§ **Exercise description**
Once the line containing "Lemma parse_target_wellformed path" is found in the entries below, reproduce it and every line after it, stopping at and including the line containing "(** The token"; reproduce nothing else, and keep each line exact.

━━━━━ Material provided ━━━━━

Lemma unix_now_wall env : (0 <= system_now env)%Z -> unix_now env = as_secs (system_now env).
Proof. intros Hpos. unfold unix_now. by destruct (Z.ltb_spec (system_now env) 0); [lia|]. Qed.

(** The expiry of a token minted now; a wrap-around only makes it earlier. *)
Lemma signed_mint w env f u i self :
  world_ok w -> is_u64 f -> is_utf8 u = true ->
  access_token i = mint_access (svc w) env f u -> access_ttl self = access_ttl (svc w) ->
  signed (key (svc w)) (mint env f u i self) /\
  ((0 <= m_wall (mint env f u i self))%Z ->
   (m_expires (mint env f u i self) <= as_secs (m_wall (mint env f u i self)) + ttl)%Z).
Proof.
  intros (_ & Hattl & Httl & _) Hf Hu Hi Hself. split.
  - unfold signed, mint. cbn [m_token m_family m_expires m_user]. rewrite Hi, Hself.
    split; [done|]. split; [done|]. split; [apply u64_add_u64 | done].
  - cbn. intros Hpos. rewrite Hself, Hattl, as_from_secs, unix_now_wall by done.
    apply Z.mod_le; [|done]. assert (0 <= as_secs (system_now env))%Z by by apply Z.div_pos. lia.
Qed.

━━━━━
━━━━━ Material provided ━━━━━

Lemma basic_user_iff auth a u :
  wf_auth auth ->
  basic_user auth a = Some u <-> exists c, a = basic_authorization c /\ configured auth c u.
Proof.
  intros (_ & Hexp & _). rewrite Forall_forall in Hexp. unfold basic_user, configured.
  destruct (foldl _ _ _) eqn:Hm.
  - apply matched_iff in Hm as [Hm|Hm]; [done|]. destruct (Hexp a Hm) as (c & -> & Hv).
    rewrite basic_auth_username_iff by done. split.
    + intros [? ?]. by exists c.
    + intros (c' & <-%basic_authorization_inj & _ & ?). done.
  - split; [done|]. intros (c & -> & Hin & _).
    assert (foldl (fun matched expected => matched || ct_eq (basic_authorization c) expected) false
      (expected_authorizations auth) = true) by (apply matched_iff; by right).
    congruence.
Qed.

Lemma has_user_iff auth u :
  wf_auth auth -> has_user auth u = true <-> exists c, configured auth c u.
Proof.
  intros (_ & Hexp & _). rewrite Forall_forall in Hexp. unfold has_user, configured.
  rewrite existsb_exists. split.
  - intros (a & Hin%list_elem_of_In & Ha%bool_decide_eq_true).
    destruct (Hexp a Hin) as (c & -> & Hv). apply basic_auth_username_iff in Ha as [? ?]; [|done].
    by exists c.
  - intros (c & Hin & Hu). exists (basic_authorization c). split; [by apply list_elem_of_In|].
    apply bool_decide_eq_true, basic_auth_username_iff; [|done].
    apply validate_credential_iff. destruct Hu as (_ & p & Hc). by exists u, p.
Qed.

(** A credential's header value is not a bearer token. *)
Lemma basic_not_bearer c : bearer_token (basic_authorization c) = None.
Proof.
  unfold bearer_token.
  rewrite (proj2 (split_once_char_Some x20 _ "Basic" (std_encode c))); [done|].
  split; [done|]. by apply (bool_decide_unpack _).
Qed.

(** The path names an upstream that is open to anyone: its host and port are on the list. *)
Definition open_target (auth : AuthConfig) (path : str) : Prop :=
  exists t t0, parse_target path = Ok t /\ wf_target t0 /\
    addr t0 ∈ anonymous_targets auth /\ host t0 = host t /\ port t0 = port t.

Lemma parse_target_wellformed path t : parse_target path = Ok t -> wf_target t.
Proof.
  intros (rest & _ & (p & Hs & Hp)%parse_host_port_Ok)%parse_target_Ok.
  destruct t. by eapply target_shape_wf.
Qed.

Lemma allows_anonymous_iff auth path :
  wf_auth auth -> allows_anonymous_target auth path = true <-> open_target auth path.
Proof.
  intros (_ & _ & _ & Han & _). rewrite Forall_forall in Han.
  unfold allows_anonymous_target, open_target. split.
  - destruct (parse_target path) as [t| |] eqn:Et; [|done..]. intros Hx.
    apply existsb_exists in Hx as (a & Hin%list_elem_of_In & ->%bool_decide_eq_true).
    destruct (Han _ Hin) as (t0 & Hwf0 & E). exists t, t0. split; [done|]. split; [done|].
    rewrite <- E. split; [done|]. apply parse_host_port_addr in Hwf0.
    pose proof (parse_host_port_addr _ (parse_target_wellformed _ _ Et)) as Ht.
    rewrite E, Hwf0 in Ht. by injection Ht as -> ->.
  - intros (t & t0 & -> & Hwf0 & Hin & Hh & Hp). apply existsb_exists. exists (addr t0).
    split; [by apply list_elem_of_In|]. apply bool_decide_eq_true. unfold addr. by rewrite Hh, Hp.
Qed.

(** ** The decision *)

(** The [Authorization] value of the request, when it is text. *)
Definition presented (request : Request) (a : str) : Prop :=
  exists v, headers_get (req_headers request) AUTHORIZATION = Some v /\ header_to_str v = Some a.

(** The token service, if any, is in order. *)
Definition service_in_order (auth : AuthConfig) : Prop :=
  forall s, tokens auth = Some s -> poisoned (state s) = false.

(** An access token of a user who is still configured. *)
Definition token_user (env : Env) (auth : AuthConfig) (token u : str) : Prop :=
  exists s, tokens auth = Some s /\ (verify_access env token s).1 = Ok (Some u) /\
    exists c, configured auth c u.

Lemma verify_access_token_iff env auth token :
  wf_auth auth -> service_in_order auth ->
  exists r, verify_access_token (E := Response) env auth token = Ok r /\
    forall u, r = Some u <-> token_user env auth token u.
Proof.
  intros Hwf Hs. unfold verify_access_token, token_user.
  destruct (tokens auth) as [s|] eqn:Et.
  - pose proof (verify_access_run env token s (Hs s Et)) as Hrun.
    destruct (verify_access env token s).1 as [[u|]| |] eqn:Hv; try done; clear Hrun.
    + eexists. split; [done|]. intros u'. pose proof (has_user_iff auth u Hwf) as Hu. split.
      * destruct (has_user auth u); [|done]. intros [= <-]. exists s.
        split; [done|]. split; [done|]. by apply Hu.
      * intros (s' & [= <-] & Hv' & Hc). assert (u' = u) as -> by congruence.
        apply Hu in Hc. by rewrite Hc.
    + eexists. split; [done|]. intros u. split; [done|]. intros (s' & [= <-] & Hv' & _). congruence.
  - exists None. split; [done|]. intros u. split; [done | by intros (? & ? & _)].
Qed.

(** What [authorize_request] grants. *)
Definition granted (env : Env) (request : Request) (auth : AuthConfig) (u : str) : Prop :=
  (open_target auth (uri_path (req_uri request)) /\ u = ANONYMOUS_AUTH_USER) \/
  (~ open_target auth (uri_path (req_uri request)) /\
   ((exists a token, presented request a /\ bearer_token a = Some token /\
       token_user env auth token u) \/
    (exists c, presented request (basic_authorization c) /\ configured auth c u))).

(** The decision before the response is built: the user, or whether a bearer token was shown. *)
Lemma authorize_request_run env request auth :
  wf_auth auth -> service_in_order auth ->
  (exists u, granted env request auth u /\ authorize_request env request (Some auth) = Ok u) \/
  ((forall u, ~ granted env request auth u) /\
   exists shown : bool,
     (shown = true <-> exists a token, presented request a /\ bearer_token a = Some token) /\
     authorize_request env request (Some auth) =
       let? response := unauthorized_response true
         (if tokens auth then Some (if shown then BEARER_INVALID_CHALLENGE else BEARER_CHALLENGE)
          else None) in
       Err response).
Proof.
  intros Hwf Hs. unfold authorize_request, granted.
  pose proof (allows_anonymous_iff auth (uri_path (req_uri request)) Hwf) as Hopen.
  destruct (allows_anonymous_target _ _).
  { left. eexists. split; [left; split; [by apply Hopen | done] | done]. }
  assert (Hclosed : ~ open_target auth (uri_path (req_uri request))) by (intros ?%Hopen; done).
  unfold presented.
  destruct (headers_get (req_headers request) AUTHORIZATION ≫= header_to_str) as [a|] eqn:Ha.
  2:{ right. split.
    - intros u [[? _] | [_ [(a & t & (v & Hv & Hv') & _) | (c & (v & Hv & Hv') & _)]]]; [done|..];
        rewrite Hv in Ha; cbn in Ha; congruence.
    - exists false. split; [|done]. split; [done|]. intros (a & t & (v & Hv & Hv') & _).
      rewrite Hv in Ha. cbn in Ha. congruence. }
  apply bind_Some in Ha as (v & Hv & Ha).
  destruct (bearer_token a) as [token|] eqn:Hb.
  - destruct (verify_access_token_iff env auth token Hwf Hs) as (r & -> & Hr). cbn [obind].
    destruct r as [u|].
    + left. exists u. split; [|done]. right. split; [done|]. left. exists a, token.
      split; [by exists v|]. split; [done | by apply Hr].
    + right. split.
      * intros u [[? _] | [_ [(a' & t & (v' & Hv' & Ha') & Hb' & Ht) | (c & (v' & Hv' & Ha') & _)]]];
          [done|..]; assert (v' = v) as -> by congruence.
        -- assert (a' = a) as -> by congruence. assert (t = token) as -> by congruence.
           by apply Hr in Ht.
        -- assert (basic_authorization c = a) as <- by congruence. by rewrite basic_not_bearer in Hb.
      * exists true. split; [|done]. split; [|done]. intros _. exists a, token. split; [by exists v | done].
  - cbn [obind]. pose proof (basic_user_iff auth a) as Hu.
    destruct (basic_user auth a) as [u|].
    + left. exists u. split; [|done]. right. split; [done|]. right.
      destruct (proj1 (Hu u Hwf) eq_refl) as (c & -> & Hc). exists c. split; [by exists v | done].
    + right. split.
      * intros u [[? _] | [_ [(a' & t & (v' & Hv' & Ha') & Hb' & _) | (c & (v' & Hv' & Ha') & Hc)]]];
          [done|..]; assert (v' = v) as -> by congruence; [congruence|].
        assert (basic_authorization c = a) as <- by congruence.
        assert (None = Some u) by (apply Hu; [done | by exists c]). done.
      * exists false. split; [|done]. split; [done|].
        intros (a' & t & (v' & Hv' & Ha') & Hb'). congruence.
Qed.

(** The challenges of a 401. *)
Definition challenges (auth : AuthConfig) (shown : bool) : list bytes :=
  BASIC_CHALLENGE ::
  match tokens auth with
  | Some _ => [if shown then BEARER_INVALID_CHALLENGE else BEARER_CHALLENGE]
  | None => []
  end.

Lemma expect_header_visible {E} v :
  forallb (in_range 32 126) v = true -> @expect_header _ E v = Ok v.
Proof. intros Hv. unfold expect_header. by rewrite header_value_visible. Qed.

━━━━━
━━━━━ Material provided ━━━━━

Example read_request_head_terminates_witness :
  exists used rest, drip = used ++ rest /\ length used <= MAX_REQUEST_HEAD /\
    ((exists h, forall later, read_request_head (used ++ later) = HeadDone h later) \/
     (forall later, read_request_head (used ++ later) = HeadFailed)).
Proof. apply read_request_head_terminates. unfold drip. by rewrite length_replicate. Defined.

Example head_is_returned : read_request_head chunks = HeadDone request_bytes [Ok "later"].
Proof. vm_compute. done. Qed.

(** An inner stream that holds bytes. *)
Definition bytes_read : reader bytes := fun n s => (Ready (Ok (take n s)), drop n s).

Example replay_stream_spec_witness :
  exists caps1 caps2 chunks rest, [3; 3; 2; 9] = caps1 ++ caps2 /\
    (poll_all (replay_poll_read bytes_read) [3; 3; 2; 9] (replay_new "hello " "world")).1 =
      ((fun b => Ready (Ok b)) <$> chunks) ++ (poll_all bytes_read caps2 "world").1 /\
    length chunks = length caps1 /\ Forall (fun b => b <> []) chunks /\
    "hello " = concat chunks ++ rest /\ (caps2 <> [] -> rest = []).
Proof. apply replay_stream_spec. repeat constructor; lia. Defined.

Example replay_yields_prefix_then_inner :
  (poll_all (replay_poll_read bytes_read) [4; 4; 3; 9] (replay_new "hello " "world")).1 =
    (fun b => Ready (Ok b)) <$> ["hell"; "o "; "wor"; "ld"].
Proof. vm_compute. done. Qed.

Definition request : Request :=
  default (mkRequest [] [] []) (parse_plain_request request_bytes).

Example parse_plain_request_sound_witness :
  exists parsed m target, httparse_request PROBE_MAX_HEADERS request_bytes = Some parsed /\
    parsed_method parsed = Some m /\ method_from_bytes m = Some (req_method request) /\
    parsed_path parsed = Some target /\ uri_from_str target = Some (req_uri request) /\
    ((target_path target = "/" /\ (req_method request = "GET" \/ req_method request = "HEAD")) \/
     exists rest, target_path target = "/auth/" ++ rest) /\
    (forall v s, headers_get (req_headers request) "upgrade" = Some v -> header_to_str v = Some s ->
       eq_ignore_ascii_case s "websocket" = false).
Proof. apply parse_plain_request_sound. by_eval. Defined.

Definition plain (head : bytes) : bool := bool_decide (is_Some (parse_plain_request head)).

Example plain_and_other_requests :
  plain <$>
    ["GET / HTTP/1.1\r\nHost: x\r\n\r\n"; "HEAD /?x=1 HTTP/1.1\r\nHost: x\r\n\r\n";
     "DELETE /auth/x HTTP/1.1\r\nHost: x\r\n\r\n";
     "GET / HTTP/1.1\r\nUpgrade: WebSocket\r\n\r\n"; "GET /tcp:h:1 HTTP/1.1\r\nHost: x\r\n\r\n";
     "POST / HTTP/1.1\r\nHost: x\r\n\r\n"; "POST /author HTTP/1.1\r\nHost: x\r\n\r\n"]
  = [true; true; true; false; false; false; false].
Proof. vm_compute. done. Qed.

━━━━━

§ **Exercise answer**
Lemma parse_target_wellformed path t : parse_target path = Ok t -> wf_target t.
Proof.
  intros (rest & _ & (p & Hs & Hp)%parse_host_port_Ok)%parse_target_Ok.
  destruct t. by eapply target_shape_wf.
Qed.

Lemma allows_anonymous_iff auth path :
  wf_auth auth -> allows_anonymous_target auth path = true <-> open_target auth path.
Proof.
  intros (_ & _ & _ & Han & _). rewrite Forall_forall in Han.
  unfold allows_anonymous_target, open_target. split.
  - destruct (parse_target path) as [t| |] eqn:Et; [|done..]. intros Hx.
    apply existsb_exists in Hx as (a & Hin%list_elem_of_In & ->%bool_decide_eq_true).
    destruct (Han _ Hin) as (t0 & Hwf0 & E). exists t, t0. split; [done|]. split; [done|].
    rewrite <- E. split; [done|]. apply parse_host_port_addr in Hwf0.
    pose proof (parse_host_port_addr _ (parse_target_wellformed _ _ Et)) as Ht.
    rewrite E, Hwf0 in Ht. by injection Ht as -> ->.
  - intros (t & t0 & -> & Hwf0 & Hin & Hh & Hp). apply existsb_exists. exists (addr t0).
    split; [by apply list_elem_of_In|]. apply bool_decide_eq_true. unfold addr. by rewrite Hh, Hp.
Qed.

(** ** The decision *)

(** The [Authorization] value of the request, when it is text. *)
Definition presented (request : Request) (a : str) : Prop :=
  exists v, headers_get (req_headers request) AUTHORIZATION = Some v /\ header_to_str v = Some a.

(** The token service, if any, is in order. *)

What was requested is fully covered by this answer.